## TASK TO COMPLETE
Check every line of the data for the string "clock" and copy the ones that have it.

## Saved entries
================================

#[local] Instance resumes_inner : InnerLaws resumes.
Proof.
  assert (Obeys (Rinner (E := script_env))) as Ho.
  { apply scripted_obeys; [apply _|]. intros P ev a HP _. apply (calm_run_api Rinner). left.
    apply inner_rebinds. }
  assert (Calm (Rinner (E := script_env))) by apply inner_calm.
  split; [done|]. intros n. unfold resumes. refine (calm_resume_reading Rinner).
Qed.

(** A registered reader on slot 1. *)
Definition loop_start : sched (outside script_env) :=
  let v := (_register_reader (start_world [])).2 in
  MkSched (w_loop v) [] 0 [] true false [] [] false
    (MkOutside (w_tr v) (w_env v) (w_trace v) (w_transports v) (Fin 0)).
Abbreviation turn w := (run_batch (call resumes) deliver handler clock 5 w).2.
Definition chunk (b : byte) : IoCompletion := IoPayload 1 (TcpChunk [b]).
Definition turn1 : sched (outside script_env) :=
  turn (push (IoPayload 1 (TcpChunk [x62])) (push (IoPayload 1 (TcpChunk [x61])) loop_start)).
Definition turn2 : sched (outside script_env) :=
  turn (push (chunk x63) (on_loop (call_soon (CbUser 0)) turn1).2).

Lemma turns_push_one c i l (w w' : sched (outside script_env)) :
  bool_decide (slot_name c < next_id (reactor (s_loop w))) = true →
  bool_decide (is_Some (slot_of (slot_name c) w)) = true → arrival w c = Some i →
  turns resumes (push c w) l w' → turns resumes w (i :: l) w'.
Proof.
  intros Hn Hs Ha Ht. change (i :: l) with (option_list (Some i) ++ l). rewrite <- Ha.
  apply turns_push; [|done]. split; by eapply bool_decide_eq_true_1.
Qed.
(** Payloads only, and nothing of the transport in the ready queue. *)
Lemma turns_batch_one l (w w' : sched (outside script_env)) :
  Forall (λ e, drain_mode (re_callback e)) (ready (s_loop w)) → timers w = [] →
  Forall (λ c, ∀ sl, c ≠ IoCallback sl) (io w) →
  (run_batch (call resumes) deliver handler clock 5 w).1 = Ret true →
  turns resumes (turn w) l w' → turns resumes w l w'.
Proof.
  intros Hr Ht Hi Hrun. apply turns_batch; [|done]. split; [done|by rewrite Ht|].
  eapply Forall_impl; [exact Hi|]. intros c Hc sl s f ->. by destruct (Hc sl).
Qed.

Ltac evaluated := vm_compute; repeat constructor; discriminate.
Lemma loop_turns :
  turns resumes loop_start [RData [x61] None; RData [x62] None; RData [x63] None] turn2.
Proof.
  apply (turns_push_one (chunk x61)); [vm_compute; reflexivity..|].
  apply (turns_push_one (chunk x62)); [vm_compute; reflexivity..|].
  apply turns_batch_one; [evaluated..|vm_compute; reflexivity|].
  apply (turns_post resumes (CbUser 0)).
  apply (turns_push_one (chunk x63)); [vm_compute; reflexivity..|].
  apply turns_batch_one; [evaluated..|vm_compute; reflexivity|]. apply turns_end.
Qed.

(** Two batches: the task completes the future, and the callback stops the loop. *)
Lemma run_until_complete_returns_witness :
  (task_run 0 2).1 = Ret (Some (VInt 42)) ∧ task_run 0 7 = task_run 0 2 ∧
  running (task_run 0 2).2 = false ∧ interp (task_run 0 2).2 = plain.
Proof.
  pose proof task_private. pose proof task_complete. pose proof (task_callbacks (λ _, True)).
  set (w0 := started 0 (Some (CbUser 8), Some (CbUser 9)) 11
    (on_loop (add_done_callback 0 (CbUser 9)) (task_start 0)).2).
  set (batch w := (run_batch task_call (λ _ _, mret tt) (λ _, mret tt) (λ _ : interpreter, Fin 0) 4 w).2).
  assert (turns task_call (λ _ _, mret tt) (λ _, mret tt) (λ _, Fin 0) (λ w, w) (λ _ w, w) 4 1
    w0 (batch w0)) as Ht.
  { apply turns_more with (batch w0) (batch w0); [vm_compute; reflexivity..|]. apply turns_none. }
  assert (running_loop (interp (task_start 0)) = None) as Ho by reflexivity.
  destruct (run_until_complete_returns task_call (λ _ _, mret tt) (λ _, mret tt) (λ _, Fin 0)
    (λ w, w) (λ _ w, w) 0 (Some (CbUser 8), Some (CbUser 9)) 11 (CbUser 9) keep_cb 0 (λ _, True)
    4 1 (MkReady (CbUser 9) 2) (task_start 0) (batch w0) (batch (batch w0)) eq_refl eq_refl Ho Ht)
    as (Hrun & Hr & Hi);
    [vm_compute; reflexivity..|vm_compute; by left|reflexivity|vm_compute; repeat constructor
    |vm_compute; reflexivity|].
  rewrite !Hrun by lia. split_and!; vm_compute; reflexivity.
Defined.

(** A task that ends by [SystemExit]: eight batches later the loop is still running. *)
Lemma exit_still_running :
  (task_run 1 9).1 = Ret None ∧ fut_lookup 0 (s_loop (task_run 1 9).2) = Exception SystemExit ∧
  running (task_run 1 9).2 = true.
Proof. vm_compute. split_and!; reflexivity. Qed.
(* ===== verification/Executor.v ===== *)
(** * Executors and name resolution (python/tokioop/loop.py, lines 107-235)

    [run_in_executor], [set_default_executor], [shutdown_default_executor] with
    its thread, [getaddrinfo] and [getnameinfo], and what [close]
    (src/event_loop.rs) does to the default executor; with their properties. *)

From Stdlib Require Import Strings.Byte.
From stdpp Require Import base tactics list gmap strings.
From S2P Require Import Prelude State Reactor Env Loop.

(** ** State *)

(** What callers pass as a function; without debug mode only the worker that
    calls it finds out that it is none. *)
Inductive func :=
  | UserFunc (n : nat)
  | GetaddrinfoFunc (with_log : bool)
  | GetnameinfoFunc
  | CoroutineFunc
  | NotAFunction.

(** A [ThreadPoolExecutor]: whether it accepts jobs, the jobs that have not ended
    (each with the future of the loop that waits for it), and those that have. *)
Abbreviation job := (func * fut_id)%type.
Record pool := MkPool {
  p_open : bool;
  p_pending : list job;
  p_ended : list job;
}.

(** The thread of a [shutdown_default_executor]: created; inside
    [shutdown(wait=True)] of a pool; at its end. *)
Inductive thread_state := Starting | Joining (p : nat) | Over.
Record shutdown_thread := MkThread {
  t_future : fut_id;
  t_state : thread_state;
}.

(** The loop, [_default_executor], [_executor_shutdown_called], every pool and
    every such thread of the process, and [_task_factory]. *)
Record executors := MkExecutors {
  x_loop : LoopState;
  x_default : option nat;
  x_shutdown_called : bool;
  x_pools : list pool;
  x_threads : list shutdown_thread;
  x_task_factory : option nat;
}.

#[export] Instance executors_loop : HasLoop executors := {|
  lget := x_loop;
  lset l w := MkExecutors l (x_default w) (x_shutdown_called w) (x_pools w) (x_threads w)
                (x_task_factory w) |}.

Definition set_default (d : option nat) (w : executors) : executors :=
  MkExecutors (x_loop w) d (x_shutdown_called w) (x_pools w) (x_threads w) (x_task_factory w).
Definition set_pools (l : list pool) (w : executors) : executors :=
  MkExecutors (x_loop w) (x_default w) (x_shutdown_called w) l (x_threads w) (x_task_factory w).
Definition set_threads (l : list shutdown_thread) (w : executors) : executors :=
  MkExecutors (x_loop w) (x_default w) (x_shutdown_called w) (x_pools w) l (x_task_factory w).
Definition set_shutdown_called (w : executors) : executors :=
  MkExecutors (x_loop w) (x_default w) true (x_pools w) (x_threads w) (x_task_factory w).
Definition set_factory (f : option nat) (w : executors) : executors :=
  MkExecutors (x_loop w) (x_default w) (x_shutdown_called w) (x_pools w) (x_threads w) f.

Abbreviation X := (M executors).

(** What callers pass as a factory and as an executor. *)
Inductive factory := NoFactory | Factory (n : nat) | BadFactory.
Inductive executor_arg := ThreadPool (p : nat) | NotAThreadPool.

(** ** The pools ([concurrent.futures]) *)

(** [ThreadPoolExecutor()] *)
Definition new_pool : X nat :=
  p ← gets (λ w, length (x_pools w));
  modify (λ w, set_pools (x_pools w ++ [MkPool true [] []]) w);;
  mret p.

(** [executor.submit] and [futures.wrap_future]. *)
Definition submit (p : nat) (f : func) : X fut_id :=
  l ← gets (λ w, x_pools w !! p);
  match l with
  | Some (MkPool true q e) =>
      fut ← on_loop create_future;
      modify (λ w, set_pools (<[p := MkPool true (q ++ [(f, fut)]) e]> (x_pools w)) w);;
      mret fut
  | _ => raise (RuntimeError "cannot schedule new futures after shutdown")
  end.

(** [executor.shutdown]: no job is accepted any more. *)
Definition shut (p : nat) : X unit :=
  modify (λ w, set_pools (alter (λ x, MkPool false (p_pending x) (p_ended x)) p (x_pools w)) w).

(** A worker thread ends the [k]-th pending job; the loop is told unless it is
    closed. *)
Definition tell_loop (cb : callback) : X unit :=
  c ← loop_get closed;
  if (c : bool) then mret tt else on_loop (call_soon cb);; mret tt.
Definition worker (p k : nat) : X unit :=
  l ← gets (λ w, x_pools w !! p);
  match l with
  | Some (MkPool o q e) =>
      match q !! k with
      | Some j =>
          modify (λ w, set_pools (<[p := MkPool o (delete k q) (e ++ [j])]> (x_pools w)) w);;
          tell_loop (CbChainFuture j.2)
      | None => mret tt
      end
  | None => mret tt
  end.
Lemma extract_article_incomplete article :
  ~ complete article -> extract_article article = Throws "TypeError".
Proof.
  intros H. unfold extract_article.
  destruct (headlineElement article) as [h | ] eqn:Hh; [ | reflexivity].
  destruct (urlElement article) as [u | ] eqn:Hu; [ | reflexivity].
  destruct (spans article) as [| au [| d rest]] eqn:Hs; try reflexivity.
  exfalso. apply H. unfold complete. rewrite Hh, Hu, Hs.
  repeat split; eauto. simpl. lia.
Qed.

Lemma extract_article_throws article e :
  extract_article article = Throws e -> e = "TypeError".
Proof.
  unfold extract_article.
  destruct (headlineElement article); [ | congruence].
  destruct (urlElement article); [ | congruence].
  destruct (spans article !! 0%nat); [ | congruence].
  destruct (spans article !! 1%nat); congruence.
Qed.

Lemma page_evaluate_complete articles acc :
  Forall complete articles ->
  exists data,
    page_evaluate articles acc = Returns (acc ++ data) /\
    Forall2 extracted articles data /\
    Forall (fun a => trimmed (headline a) /\ trimmed (url a) /\
                     trimmed (author a) /\ trimmed (date a)) data.
Proof.
  intros H. revert acc. induction H as [| art articles Hart _ IH]; intros acc.
  - exists []. simpl. rewrite app_nil_r. auto.
  - destruct (extract_article_complete art Hart) as (a & Ea & Hex & Htr).
    destruct (IH (acc ++ [a])) as (data & E & H2 & Hall).
    exists (a :: data). cbn [page_evaluate]. rewrite Ea, E.
    rewrite <- app_assoc. auto.
Qed.

Lemma page_evaluate_incomplete articles acc :
  Exists (fun article => ~ complete article) articles ->
  page_evaluate articles acc = Throws "TypeError".
Proof.
  intros H. revert acc. induction H as [art rest Hart | art rest _ IH];
    intros acc; cbn [page_evaluate].
  - rewrite (extract_article_incomplete art Hart). reflexivity.
  - destruct (extract_article art) as [a | e] eqn:E; [apply IH | ].
    rewrite (extract_article_throws art e E). reflexivity.
Qed.

Lemma scrape_fields data s :
  headlines (scrape data s) = headlines s ++ map headline data /\
  authors (scrape data s) = authors s ++ map author data /\
  dates (scrape data s) = dates s ++ map date data /\
  urls (scrape data s) = urls s ++ map url data /\
  id (scrape data s) = id s.
Proof.
  revert s. induction data as [| a data IH]; intros s.
  - simpl. rewrite !app_nil_r. auto.
  - unfold scrape in *. cbn [fold_left map].
    destruct (IH (store_article s a)) as (-> & -> & -> & -> & ->).
    cbn [store_article headlines authors dates urls id].
    rewrite <- !app_assoc. auto.
Qed.

(** X7. When every list item of the page has its headline, its link and
    two spans, [scrape] returns normally and appends, to each of the four
    arrays and in document order, the texts of the items with the white
    space at both ends removed; what the scraper held before stays in
    front, and the counter is not touched. *)
Theorem scrape_page_complete articles s :
  Forall complete articles ->
  exists data,
    snd (scrape_page articles s) = Returns tt /\
    Forall2 extracted articles data /\
    Forall (fun a => trimmed (headline a) /\ trimmed (url a) /\
                     trimmed (author a) /\ trimmed (date a)) data /\
    headlines (fst (scrape_page articles s))
      = headlines s ++ map headline data /\
    authors (fst (scrape_page articles s)) = authors s ++ map author data /\
    dates (fst (scrape_page articles s)) = dates s ++ map date data /\
    urls (fst (scrape_page articles s)) = urls s ++ map url data /\
    id (fst (scrape_page articles s)) = id s.
Proof.
  intros H. destruct (page_evaluate_complete articles [] H)
    as (data & E & H2 & Htr).
  exists data. unfold scrape_page. rewrite E. cbn [app fst snd].
  split; [reflexivity | ]. split; [exact H2 | ]. split; [exact Htr | ].
  apply scrape_fields.
Qed.

Lemma scrape_page_complete_witness :
  let article := {| headlineElement := Some " A "; urlElement := Some "u";
                    spans := ["Bob"; "Jan 5 "] |} in
  exists data,
    snd (scrape_page [article] constructor) = Returns tt /\
    Forall2 extracted [article] data /\
    Forall (fun a => trimmed (headline a) /\ trimmed (url a) /\
                     trimmed (author a) /\ trimmed (date a)) data /\
    headlines (fst (scrape_page [article] constructor))
      = headlines constructor ++ map headline data /\
    authors (fst (scrape_page [article] constructor))
      = authors constructor ++ map author data /\
    dates (fst (scrape_page [article] constructor))
      = dates constructor ++ map date data /\
    urls (fst (scrape_page [article] constructor))
      = urls constructor ++ map url data /\
    id (fst (scrape_page [article] constructor)) = id constructor.
Proof.
  intros article. apply (scrape_page_complete [article] constructor).
  repeat constructor; simpl; eauto.
Defined.

(** X8. One list item that lacks its headline, its link or one of its two
    spans makes the whole [scrape] fail with a TypeError: nothing is
    stored, not even the items that come before it. *)
Theorem scrape_page_all_or_nothing articles s :
  Exists (fun article => ~ complete article) articles ->
  scrape_page articles s = (s, Throws "TypeError").
Proof.
  intros H. unfold scrape_page.
  rewrite (page_evaluate_incomplete articles [] H). reflexivity.
Qed.

Lemma scrape_page_all_or_nothing_witness :
  scrape_page
    [{| headlineElement := Some "A"; urlElement := Some "u";
        spans := ["Bob"; "Jan 5"] |};
     {| headlineElement := Some "B"; urlElement := Some "v";
        spans := ["Ann"] |}] constructor
  = (constructor, Throws "TypeError").
Proof.
  apply scrape_page_all_or_nothing.
  apply Exists_cons_tl, Exists_cons_hd.
  intros (_ & _ & H). simpl in H. lia.
Defined.

(** ** The invariant of the scraper and the bounds of [saveToCsv] *)

Lemma saveToCsv_loop_arrays years n i s (fs : gmap string string) :
  let s' := fst (fst (saveToCsv_loop years n i s fs)) in
  headlines s' = headlines s /\ authors s' = authors s /\
  dates s' = dates s /\ urls s' = urls s.
Proof.
  revert i s fs. induction n as [| n IH]; intros i s fs; cbn [saveToCsv_loop].
  - cbn. auto.
  - destruct (dateFormatConversion_call (years i) (dates s !! i)) as [d | e].
    + match goal with
      | |- context [saveToCsv_loop years n (S i) ?s1 ?fs1] =>
          specialize (IH (S i) s1 fs1)
      end.
      cbv zeta in *. cbn [headlines authors dates urls] in IH. exact IH.
    + cbn. auto.
Qed.

Lemma saveToCsv_loop_bounds years n i s (fs : gmap string string) :
  (i <= length (dates s))%nat ->
  let w := saveToCsv_loop years n i s fs in
  ((i + n <= length (dates s))%nat ->
   snd w = Returns tt /\ id (fst (fst w)) = id s + Z.of_nat n)
  /\ ((length (dates s) < i + n)%nat ->
      snd w = Throws "TypeError" /\
      id (fst (fst w)) = id s + Z.of_nat (length (dates s) - i) + 1).
Proof.
  revert i s fs. induction n as [| n IH]; intros i s fs Hi;
    cbn [saveToCsv_loop]; cbv zeta.
  - split; [intros _; cbn; split; [reflexivity | lia] | lia].
  - destruct (dates s !! i) as [raw | ] eqn:E.
    + apply lookup_lt_Some in E. cbn [dateFormatConversion_call].
      match goal with
      | |- context [saveToCsv_loop years n (S i) ?s1 ?fs1] =>
          set (S1 := s1); set (F1 := fs1); specialize (IH (S i) S1 F1)
      end.
      cbv zeta in IH. change (dates S1) with (dates s) in IH.
      change (id S1) with (id s + 1) in IH.
      destruct (IH ltac:(lia)) as [IH1 IH2]. split; intros H.
      * destruct (IH1 ltac:(lia)) as [E1 E2].
        split; [exact E1 | etransitivity; [exact E2 | lia]].
      * destruct (IH2 ltac:(lia)) as [E1 E2].
        split; [exact E1 | etransitivity; [exact E2 | lia]].
    + apply lookup_ge_None in E. cbn [dateFormatConversion_call fst snd id].
      split; intros H; [lia | ]. split; [reflexivity | lia].
Qed.

Lemma saveToCsv_loop_content years n i s c (fs : gmap string string) :
  exists rows,
    snd (fst (saveToCsv_loop years n i s (<[filename := c]> fs)))
    = <[filename := c +:+ rows]> fs.
Proof.
  revert i s c. induction n as [| n IH]; intros i s c.
  - exists EmptyString. rewrite append_empty_r. reflexivity.
  - cbn [saveToCsv_loop].
    destruct (dateFormatConversion_call (years i) (dates s !! i)) as [d | e].
    + rewrite appendFile_insert.
      match goal with
      | |- context [saveToCsv_loop years n (S i) ?s1 (<[filename := c +:+ ?l]> fs)] =>
          destruct (IH (S i) s1 (c +:+ l)) as [rows ->]
      end.
      eexists. rewrite append_assoc. reflexivity.
    + exists EmptyString. rewrite append_empty_r. reflexivity.
Qed.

================================

## OUTPUT OF THE EXERCISE
Abbreviation turn w := (run_batch (call resumes) deliver handler clock 5 w).2.
  (run_batch (call resumes) deliver handler clock 5 w).1 = Ret true →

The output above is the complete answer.